DISTRIBUTED-SYSTEMS-ENGINEERING Contents

Distributed Locks (Why They’re Dangerous)

Distributed locks coordinate access to shared resources across nodes, but naive implementations cause data corruption and split-brain failures. This lesson explains safe locking patterns, fencing tokens, and production failure scenarios.

On this page

Distributed Locks: Coordination Without Corruption

Distributed locks are used to ensure that only one node performs a critical operation at a time. Examples include scheduled jobs, leader-only tasks, inventory updates, and schema migrations. While the concept appears simple, incorrect distributed locking is one of the most common sources of data corruption in production systems.

The fundamental question is not how to acquire a lock. It is how to guarantee that no two nodes believe they hold the lock simultaneously under failure conditions.

Why Distributed Locks Are Hard

In a single process, a mutex works because memory is shared and failure is deterministic. In distributed systems:

  • Nodes can crash after acquiring a lock.
  • Network partitions can isolate lock holders.
  • Clock drift affects lease expiration.
  • Retries can create duplicate lock attempts.

Without careful design, two nodes may both execute critical sections.

Locking Strategies

Consensus-Based Locks

Use a consensus system (e.g., Raft-backed store) to serialize lock ownership. Lock acquisition is recorded as a log entry committed by majority.

This provides strong safety guarantees but introduces latency equal to quorum commit time.

Lease-Based Locks

Lock is granted for a limited time (TTL). If holder fails, lease expires and others may acquire it.

Lease-based locks require careful timeout tuning and clock considerations.

Production Scenario: Double Job Execution

Symptom

A scheduled job designed to run once per hour executes twice in parallel during a network partition.

Root Cause

The lock was implemented using a single-instance in-memory store. During partition, both sides assumed leadership and acquired independent locks.

Diagnosis

  • No majority quorum enforcement.
  • No fencing tokens protecting downstream systems.
  • Lock TTL expired unexpectedly due to GC pause.

Resolution

  • Move lock state to consensus-backed store.
  • Attach fencing tokens to each lock acquisition.
  • Ensure critical resource validates fencing tokens.

The Importance of Fencing Tokens

Even with consensus-based locks, stale lock holders can cause corruption if they continue executing after losing ownership.

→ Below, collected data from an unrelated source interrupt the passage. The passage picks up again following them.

(* ===== verification/Prelude.v ===== *)
(** * A verification of blnk

    blnk connects two machines over a WebRTC data channel: a peer pairs with
    another through a signaling service, authenticates with a PIN on a control
    stream, and then carries file transfers, shell commands and proxied
    connections as streams of SWSP frames. This library models the Rust crate
    under [src/src] as executable functions and proves what makes its parts
    correct.

    ** The parts and where they are modelled

    - [Prelude] (this file): results, the state-and-error monad, machine integers,
      UTF-8 strings, chunking and the shared lemmas and tactics.
    - [Errors]: [BlnkError] ([utils/error.rs]).
    - [External]: the third-party crates the code calls, as classes of operations
      and separate classes of laws ([subtle], [sha2], [base64], [prost], string
      formatting), with concrete instances for evaluation.
    - [Swsp]: the frame codec ([protocol/swsp.rs]). Flags and lengths are
      integers kept in their machine ranges; decoding works on byte lists.
    - [Streams]: [StreamRegistry] ([stream/mod.rs]): a map from identifiers to
      entries with cyclic identifier allocation over [u32].
    - [Pairing]: commitments and short authentication strings
      ([protocol/pairing.rs]).
    - [Session]: the session state machine ([session/mod.rs]) as a record with
      one function per method, and its runs as sequences of operations.
    - [Peer]: the data-channel peer ([peer/mod.rs]): callbacks arrive in a given
      order, waits look at the state after each. It ends with the class [World],
      which is all the runtime knows of its peer and clock.
    - [Waiting]: the waits of the same file again, as sequences of atomic loads
      that interleave with the stores and notifications of the callbacks.
    - [Rtc]: building a peer, its data channel, offers and answers after
      gathering, and the harness that connects two peers in process
      ([peer/mod.rs]) over the calls of the [webrtc] crate; it implements the
      interface [Peering] of [Orchestration].
    - [Wire]: the protobuf messages ([proto/*.proto], generated bindings) as
      records, and a proto3 codec for evaluation.
    - [Paths]: [std::path] on Unix and the filesystem queries.
    - [Shell]: commands, policy, the run with its two pipe readers and the
      compare-exchange loop they share, and the shell frames
      ([stream/shell.rs]).
    - [FileTransfer], [FileService]: file requests and frames, and the sandboxed
      operations over a filesystem interface ([stream/file.rs]).
    - [Runtime]: [SessionRuntime] ([session/runtime.rs]) over any [World]: control
      messages, the handshake of both roles, stream operations, teardown. It ends
      with the world [Queue]: frames that wait to be taken, the trace of what was
      sent and taken, and a send that encodes its frame and refuses one that is too
      long; [joint] says that the traces of two queues belong to one run.
    - [Net], [ProxyPolicy], [ProxyHandler]: [std::net] addresses with their
      parser, the proxy policy ([stream/proxy.rs]) and the TCP, WebSocket and
      HTTP handlers ([stream/proxy_handler.rs]) over a network interface.
    - [Signaling], [Transport]: the signaling messages ([signaling/mod.rs]) and
      their JSON schema, the bounded WebSocket connection, the endpoint policy,
      the client with its retries and the in-process fixture server
      ([signaling/transport.rs]).
    - [Discovery]: discovery on the local network ([discovery/mod.rs]).
    - [Web]: the browser control server ([web/mod.rs]): one function per route,
      the header middleware, the session store, one step per WebSocket event, and
      the system of all of them under any interleaving. A creation reads the clock
      before it has the lock of the store: how long it waits in between is part of
      the step.
    - [WebServer]: its routes with their methods and layers, what a request does
      as steps of that system, and the life of the listener.
    - [Fixture]: the local signaling server ([LocalFixtureServer] of
      [signaling/transport.rs]).
    - [Vault]: the encrypted payload store ([vault.rs]) over an authenticated
      cipher.
    - [Schema]: the declarations of [storage/schema.rs] as data: every table,
      index and constraint, and what they say of a row. The SQL engine is the class
      [Sqlite]: whether it accepts a row, given the statements it has executed; its
      law is that it refuses what they forbid.
    - [Storage]: the object store ([storage/store.rs]) over any such engine: its
      tables as maps, statements as updates the engine may refuse, transactions
      that keep the old tables on failure.
    - [Rfc4648]: an executable base64 codec that satisfies the laws assumed of the
      [base64] crate; it is used in concrete runs.
    - [Disk]: the calls of [std::fs] that identity and configuration make, their
      laws, and a disk in memory that satisfies them and can fail at any call.
    - [Identity]: keys, codes, both file formats and the atomic write
      ([identity/key.rs]).
    - [Config]: the configuration with the merge of its sources, and the device
      registry ([config/mod.rs]).
    - [Telemetry]: spans, the collector and the exporter
      ([telemetry/braintrust.rs]).
    - [Orchestration], [Dispatch]: the two halves of
      [signaling/orchestration.rs]. The first sets up an authenticated session
      from both ends, using [Transport], [Identity], a peer and [Runtime]; the
      second serves the streams of a session with [Shell] and [FileService] and is
      the client of both.
    - [Copy], [Command]: both ends of a file copy and of a remote command run
      against each other, from two new runtimes to the closed sessions ([cp] and
      [connect] in [main.rs] on one side, [serve_session] on the other). Each side
      is given what the other one sends, and the two traces interleave to one run
      in which nothing is taken before it was sent.
    - [Qr]: the pairing payload and its renderings ([utils/qr.rs]).
    - [Cli], [CliProofs]: the commands ([main.rs], [config/args.rs]) over all of
      the above, and what they guarantee. The state of a command is its
      surroundings and the sessions it holds; it returns, panics ([Panics]) or
      waits beyond the bounds of its loops ([Hangs]).

    A Rust method on [&mut self] is a function to the new state and a result; the
    state is kept on the error path as the code leaves it. Methods keep their
    Rust names, prefixed where two types share one ([rt_], [tcp_], [ws_]). A
    panic is the result [None] ([Panicked] in [Dispatch]).

    ** What the theorems show

    - Commands: the network is reached only for a known device with a PIN, the
      sessions of a command are closed when it returns (with the errors for which
      they are not), [connect] succeeds only if the remote command did, the
      device's identity is made once; a run of the whole program is evaluated
      ([CliProofs]).
    - Frames: encoding and decoding are inverse, decoding is canonical, prefixes
      are incomplete ([Swsp]); frames cross a channel unchanged ([Peer]).
    - Peers: whatever the interleaving of a wait with the callbacks, no success is
      lost, the wait ends, and its verdict is that of the final flags ([Waiting]);
      descriptions are handed out only after gathering, and a harness that is
      returned has both channels open ([Rtc]).
    - Authentication: the PIN comparison is exact, attempts are bounded and
      delayed, no session becomes ready without the PIN ([Session]); the server's
      handshake completes only after the right PIN, against any peer; the
      handshake ends; two runtimes with the same PIN succeed; no stream data moves
      before that ([Runtime]). The bound on the attempts counts every comparison
      and assumes that the retry delay can be added to the clock.
    - Streams: identifiers are unique, non-zero and found when one is free, and
      the accounts balance ([Streams]).
    - Sandboxes: file operations change nothing outside the root, accepted paths
      are exactly the safe ones, uploads, downloads and listings have their
      specified results, and an upload never leaves part of a file at its target,
      whenever its timeout drops it ([FileService], [FileTransfer]); a shell
      command runs exactly when the policy allows it, and its output is returned
      whole and within the limit, however its pipes interleave, or not at all
      ([Shell]).
    - Proxy: the address patterns are exactly the intended blocks; no operation
      connects to an internal address, HTTP requests for host names with a trailing
      dot excepted; redirects and retries stay inside the policy;
      byte, redirect and concurrency limits hold ([ProxyPolicy],
      [ProxyHandler]).
    - Signaling: messages survive the wire and only well-formed ones pass in
      either direction; the endpoint check decides the same addresses as the
      proxy's, no dial happens without it, retries are bounded and get a
      registration through a dropped connection ([Transport]); discovery reports
      exactly the peers announced in time with safe identifiers ([Discovery]).
    - Session setup: a device hands out a session only to a client that proved
      the PIN inside its encrypted request, for the fresh nonce and the very
      description that was connected, and again in the handshake; a challenge
      works once ([Orchestration]).
    - Serving: nothing runs before the session is ready, serving ends and tears
      the session down however it ends ([Dispatch]); a copy in either direction
      runs to its end on both sides and delivers exactly the file's bytes
      ([Copy]), and so does a command whose answer fits the frames it is sent in:
      its output is printed and its exit code or error reported ([Command]).
    - Browser control: sessions change only with authority, the number of sessions
      is limited, and so is the rate of their creation up to the wait for the
      lock, a connection is told nothing before its CSRF token ([Web]); a request
      does to the store what its answer says, every answer carries the hardening
      headers, the server runs only on a loopback address with a checked
      configuration ([WebServer]).
    - Data at rest: the object store implements append-only histories
      and keeps its tables within the declared constraints, on any engine that
      enforces them ([Storage]); the schema can be created again ([Schema]); vault
      payloads put under a fresh or matching reference read back, and cannot be
      relabelled among identities without NUL bytes ([Vault]);
      an atomic write replaces the file or leaves it, loaded identities are valid,
      identities and registries reload from both formats ([Identity], [Config]).
    - Telemetry: the spans of a session form one trace ([Telemetry]). Pairing
      codes: the payload reads back whatever characters it has ([Qr]).
    - Some theorems record behaviour that is not what the code means to do: a
      retried PIN is refused for being early ([Runtime.early_retry_aborts]), the
      last shell input frame is not decodable, an overwriting upload can lose the
      file, an upload that times out leaves its temporary file, a shrinking file
      makes a download panic, a full TCP read gives an unsendable frame, IPv6
      literals skip the literal-address check, the signaling client's check can be
      outrun by a second lookup, closed browser sessions are never purged,
      creations that waited for the lock exceed the rate
      ([Web.stale_clock_exceeds_rate]), an HTTP request for a name with a trailing
      dot is not pinned ([ProxyHandler.trailing_dot_unpinned]), a retry delay that
      does not fit the clock leaves guesses uncounted
      ([Session.oversized_delay_uncounted]), a command with long output fails
      after it ran ([Command.long_output_fails]), a vault payload can be
      overwritten unreadably, and a NUL byte confuses two identities
      ([Vault.nul_confuses_identities]), object kinds and tags are lost
      ([Storage.kind_and_tags_lost]), a failing registry save loses the devices,
      exported durations are a thousand times too long, a refused answer leaves
      the peer open, a truncated download is accepted, a connection failure can be
      reported as a timeout ([Waiting.failure_can_be_lost]), environment variables
      set nothing but the PIN ([Config.environment_sets_only_pin]), a session is
      dropped open when telemetry cannot be set up, and the ASCII rendering of a
      QR code is never used ([Qr.ascii_fallback_unreachable]).

    ** Bounds and fuel

    Loops that the code ends by a condition on outside events take fuel and
    return [None] when it runs out; each has a theorem that a computed amount is
    enough: the handshake needs one message more than [handshake_measure] (one
    connect and one PIN per allowed failure for a server, two messages per PIN
    for a client), an HTTP request one iteration more than its redirects, waiting
    one step per callback that is still to come, identifier allocation one step
    per identifier, the fixture server one step per frame of its client, and the
    dispatcher with its receive loops one step per frame the peer still sends
    ([Dispatch.serving_terminates]; a loop out of fuel is [Starved]). An
    interleaving of a wait with callbacks has at most [Waiting.weight] steps. The
    wait for an empty send buffer reads it as often as its timeout allows, which
    is a parameter. The commands pass on the bounds of the loops they run.
    [run_until_disconnect] ends at its first event. The proxy's WebSocket
    read loop skips control messages for as long as the server sends them and has
    no such bound.

    ** Not modelled

    Timeouts appear only as results ("the wait timed out"), given by the
    environment before the call they limit, except that of a file operation,
    which drops it after any of its calls. Third-party crates are parameters: what
    is modelled of [webrtc], [axum], [config], [qrcode], [rsa] and the rest is the
    calls the code makes and the laws it relies on. The argument parser is
    generated by [clap] and the protobuf bindings by the build; their records are
    declared here. File permissions and the default command follow the Unix
    branches of the code. The two sides of the in-process fixture ([Cli]) run
    against their own peers; [Copy] and [Command] run a client and a device
    against each other; there the frames are delivered in order and none is lost.
    What the spawned server does to the machine is accounted
    for when it is joined. The SQL the store runs is translated to operations on
    maps; which rows the engine refuses is left to it. *)
From Corelib Require Export Init.Byte.
From Stdlib Require Export ZArith Lia.
From Stdlib Require Strings.Byte.
From stdpp Require Export base gmap strings list pretty sorting.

Fencing tokens solve this problem:

  • Each lock acquisition receives a monotonically increasing token.
  • Downstream systems reject operations with stale tokens.
  • Even if a node believes it holds the lock, outdated tokens prevent damage.

This protects against delayed messages and GC pauses.

Clock Drift and Lease Risk

Lease-based locks depend on timeouts. If clocks drift or GC pauses delay execution, a node may believe its lease is valid when it is not.

Mitigation strategies:

  • Use monotonic clocks where possible.
  • Keep lease durations short relative to expected pause times.
  • Implement fencing tokens even with leases.

Common Anti-Patterns

  • Using a single Redis instance without replication for critical locks.
  • Assuming network partitions are rare enough to ignore.
  • Relying solely on TTL expiration without fencing.
  • Ignoring idempotency in lock-protected operations.

Lock vs Idempotency

In many cases, distributed locks can be avoided by designing idempotent operations. Instead of preventing duplicates, allow safe retries.

Locks coordinate execution. Idempotency tolerates repetition. The latter is often safer and more scalable.

Operational Checklist

  • Is lock state stored in a consensus-backed system?
  • Are fencing tokens enforced by the resource being protected?
  • Is lease duration aligned with GC and network characteristics?
  • Are lock acquisition failures observable and logged?
  • Have partition scenarios been tested?

Failure Injection Test

# Distributed lock validation
1) Acquire lock on node A
2) Simulate long GC pause on node A
3) Expire lease and acquire lock on node B
4) Resume node A execution
5) Verify stale token is rejected

Key Takeaways

  • Distributed locks require majority-backed coordination for safety.
  • Lease-based locks alone are insufficient without fencing tokens.
  • Clock drift and GC pauses are real failure factors.
  • Idempotency can reduce reliance on locks.
  • Testing under partition is mandatory before production use.

Distributed locking is a coordination tool, not a shortcut. Implemented correctly, it prevents race conditions. Implemented incorrectly, it creates them.